What do the lines from the top of the data through the line with "call), and one" say? Quote them exactly and include both ends.
Start of Block
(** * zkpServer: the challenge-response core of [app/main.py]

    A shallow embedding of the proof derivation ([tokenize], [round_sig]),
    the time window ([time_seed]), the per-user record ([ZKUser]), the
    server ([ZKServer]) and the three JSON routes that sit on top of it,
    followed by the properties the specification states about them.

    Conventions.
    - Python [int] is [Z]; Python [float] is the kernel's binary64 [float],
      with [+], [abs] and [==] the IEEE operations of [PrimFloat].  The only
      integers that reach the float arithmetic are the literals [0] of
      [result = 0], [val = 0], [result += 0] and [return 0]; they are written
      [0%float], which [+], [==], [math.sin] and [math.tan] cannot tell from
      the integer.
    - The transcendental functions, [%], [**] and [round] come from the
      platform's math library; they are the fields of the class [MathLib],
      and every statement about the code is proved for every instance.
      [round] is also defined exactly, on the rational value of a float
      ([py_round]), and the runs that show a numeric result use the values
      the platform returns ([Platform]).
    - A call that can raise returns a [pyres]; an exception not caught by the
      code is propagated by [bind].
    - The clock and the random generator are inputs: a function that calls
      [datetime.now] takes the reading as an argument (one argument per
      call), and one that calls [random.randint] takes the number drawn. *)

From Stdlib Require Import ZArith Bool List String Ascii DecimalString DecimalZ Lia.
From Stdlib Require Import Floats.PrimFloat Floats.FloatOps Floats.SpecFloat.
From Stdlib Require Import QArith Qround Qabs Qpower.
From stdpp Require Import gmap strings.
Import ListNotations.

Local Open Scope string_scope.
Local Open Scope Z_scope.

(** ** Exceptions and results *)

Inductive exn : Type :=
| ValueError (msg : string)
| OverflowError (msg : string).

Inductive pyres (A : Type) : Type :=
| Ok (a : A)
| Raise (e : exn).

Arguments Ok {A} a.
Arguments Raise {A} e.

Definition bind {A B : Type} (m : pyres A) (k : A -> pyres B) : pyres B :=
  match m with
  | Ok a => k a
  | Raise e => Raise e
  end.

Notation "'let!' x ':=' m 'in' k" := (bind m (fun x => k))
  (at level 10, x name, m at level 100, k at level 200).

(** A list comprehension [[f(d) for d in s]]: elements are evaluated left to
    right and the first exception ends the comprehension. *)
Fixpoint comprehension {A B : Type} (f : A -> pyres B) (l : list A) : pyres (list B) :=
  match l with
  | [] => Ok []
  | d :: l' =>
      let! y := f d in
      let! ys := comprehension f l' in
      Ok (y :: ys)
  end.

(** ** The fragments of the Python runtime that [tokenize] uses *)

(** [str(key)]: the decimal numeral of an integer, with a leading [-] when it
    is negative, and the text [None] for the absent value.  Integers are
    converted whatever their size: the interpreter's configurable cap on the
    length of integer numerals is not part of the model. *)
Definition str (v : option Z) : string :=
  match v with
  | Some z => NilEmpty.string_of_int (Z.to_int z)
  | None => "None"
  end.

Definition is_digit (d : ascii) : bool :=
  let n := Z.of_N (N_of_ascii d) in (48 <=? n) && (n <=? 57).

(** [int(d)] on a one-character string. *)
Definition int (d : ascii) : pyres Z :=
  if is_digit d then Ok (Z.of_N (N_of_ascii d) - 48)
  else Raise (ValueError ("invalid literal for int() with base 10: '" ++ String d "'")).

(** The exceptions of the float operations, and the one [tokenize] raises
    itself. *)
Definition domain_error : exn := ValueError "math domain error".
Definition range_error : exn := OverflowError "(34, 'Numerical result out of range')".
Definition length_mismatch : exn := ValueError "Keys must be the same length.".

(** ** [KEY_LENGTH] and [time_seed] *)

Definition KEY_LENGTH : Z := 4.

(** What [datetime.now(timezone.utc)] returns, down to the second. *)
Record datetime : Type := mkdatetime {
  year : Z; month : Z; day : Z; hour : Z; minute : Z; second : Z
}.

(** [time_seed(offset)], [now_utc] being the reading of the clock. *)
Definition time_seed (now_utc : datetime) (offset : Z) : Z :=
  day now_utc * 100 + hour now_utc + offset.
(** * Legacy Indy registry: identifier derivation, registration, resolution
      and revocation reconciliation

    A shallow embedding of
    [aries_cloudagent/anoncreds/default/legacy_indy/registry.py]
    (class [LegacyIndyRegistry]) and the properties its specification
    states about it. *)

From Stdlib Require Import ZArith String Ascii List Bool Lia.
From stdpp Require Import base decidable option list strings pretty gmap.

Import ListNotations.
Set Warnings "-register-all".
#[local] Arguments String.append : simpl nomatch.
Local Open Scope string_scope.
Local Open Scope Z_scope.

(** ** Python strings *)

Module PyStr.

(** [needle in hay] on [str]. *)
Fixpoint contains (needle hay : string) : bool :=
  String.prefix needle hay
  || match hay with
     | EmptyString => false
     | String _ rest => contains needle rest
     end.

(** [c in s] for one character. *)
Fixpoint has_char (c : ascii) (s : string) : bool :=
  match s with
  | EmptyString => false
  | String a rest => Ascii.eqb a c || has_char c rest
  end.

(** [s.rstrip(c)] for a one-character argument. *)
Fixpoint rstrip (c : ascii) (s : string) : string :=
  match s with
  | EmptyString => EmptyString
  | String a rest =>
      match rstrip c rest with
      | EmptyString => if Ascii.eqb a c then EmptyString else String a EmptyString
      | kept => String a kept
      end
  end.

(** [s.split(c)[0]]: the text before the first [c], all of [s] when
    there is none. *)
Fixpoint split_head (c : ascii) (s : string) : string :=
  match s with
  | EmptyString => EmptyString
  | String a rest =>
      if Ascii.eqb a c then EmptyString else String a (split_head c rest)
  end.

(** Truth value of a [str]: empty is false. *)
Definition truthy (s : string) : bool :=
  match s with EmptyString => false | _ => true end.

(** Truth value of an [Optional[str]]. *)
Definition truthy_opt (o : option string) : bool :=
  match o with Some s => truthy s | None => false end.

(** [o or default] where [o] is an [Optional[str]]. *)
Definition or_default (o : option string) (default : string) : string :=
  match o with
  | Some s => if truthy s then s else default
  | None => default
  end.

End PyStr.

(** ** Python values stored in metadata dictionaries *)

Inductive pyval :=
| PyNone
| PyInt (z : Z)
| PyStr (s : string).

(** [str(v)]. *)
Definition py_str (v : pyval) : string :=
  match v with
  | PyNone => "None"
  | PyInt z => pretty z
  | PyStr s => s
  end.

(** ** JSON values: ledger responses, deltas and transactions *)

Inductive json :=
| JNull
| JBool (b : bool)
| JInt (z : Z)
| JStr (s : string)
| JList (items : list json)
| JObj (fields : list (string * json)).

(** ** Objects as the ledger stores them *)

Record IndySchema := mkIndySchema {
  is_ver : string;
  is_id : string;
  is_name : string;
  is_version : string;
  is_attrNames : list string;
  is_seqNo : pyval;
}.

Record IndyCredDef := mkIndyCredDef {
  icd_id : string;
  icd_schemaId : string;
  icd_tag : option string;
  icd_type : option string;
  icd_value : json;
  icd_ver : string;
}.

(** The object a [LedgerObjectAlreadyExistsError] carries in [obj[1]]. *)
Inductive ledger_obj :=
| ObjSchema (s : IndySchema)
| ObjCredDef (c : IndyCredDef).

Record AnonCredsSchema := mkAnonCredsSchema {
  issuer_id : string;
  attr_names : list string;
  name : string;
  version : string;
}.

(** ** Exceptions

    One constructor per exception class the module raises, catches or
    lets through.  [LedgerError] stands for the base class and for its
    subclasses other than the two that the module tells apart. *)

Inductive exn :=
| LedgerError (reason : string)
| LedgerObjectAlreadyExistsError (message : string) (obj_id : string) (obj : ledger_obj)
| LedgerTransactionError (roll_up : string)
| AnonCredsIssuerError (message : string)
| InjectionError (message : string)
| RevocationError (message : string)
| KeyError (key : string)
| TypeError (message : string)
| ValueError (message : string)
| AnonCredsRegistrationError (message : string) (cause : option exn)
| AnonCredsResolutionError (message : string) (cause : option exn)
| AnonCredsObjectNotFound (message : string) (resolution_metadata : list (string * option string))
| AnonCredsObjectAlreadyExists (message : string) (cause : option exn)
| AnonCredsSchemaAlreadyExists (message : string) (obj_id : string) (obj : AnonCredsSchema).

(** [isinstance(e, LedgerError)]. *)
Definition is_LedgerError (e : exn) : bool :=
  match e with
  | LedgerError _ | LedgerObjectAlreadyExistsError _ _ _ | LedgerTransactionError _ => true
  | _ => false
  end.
End of Block
TASK OUTPUT =
(** * zkpServer: the challenge-response core of [app/main.py]

    A shallow embedding of the proof derivation ([tokenize], [round_sig]),
    the time window ([time_seed]), the per-user record ([ZKUser]), the
    server ([ZKServer]) and the three JSON routes that sit on top of it,
    followed by the properties the specification states about them.

    Conventions.
    - Python [int] is [Z]; Python [float] is the kernel's binary64 [float],
      with [+], [abs] and [==] the IEEE operations of [PrimFloat].  The only
      integers that reach the float arithmetic are the literals [0] of
      [result = 0], [val = 0], [result += 0] and [return 0]; they are written
      [0%float], which [+], [==], [math.sin] and [math.tan] cannot tell from
      the integer.
    - The transcendental functions, [%], [**] and [round] come from the
      platform's math library; they are the fields of the class [MathLib],
      and every statement about the code is proved for every instance.
      [round] is also defined exactly, on the rational value of a float
      ([py_round]), and the runs that show a numeric result use the values
      the platform returns ([Platform]).
    - A call that can raise returns a [pyres]; an exception not caught by the
      code is propagated by [bind].
    - The clock and the random generator are inputs: a function that calls
      [datetime.now] takes the reading as an argument (one argument per
      call), and one that calls [random.randint] takes the number drawn. *)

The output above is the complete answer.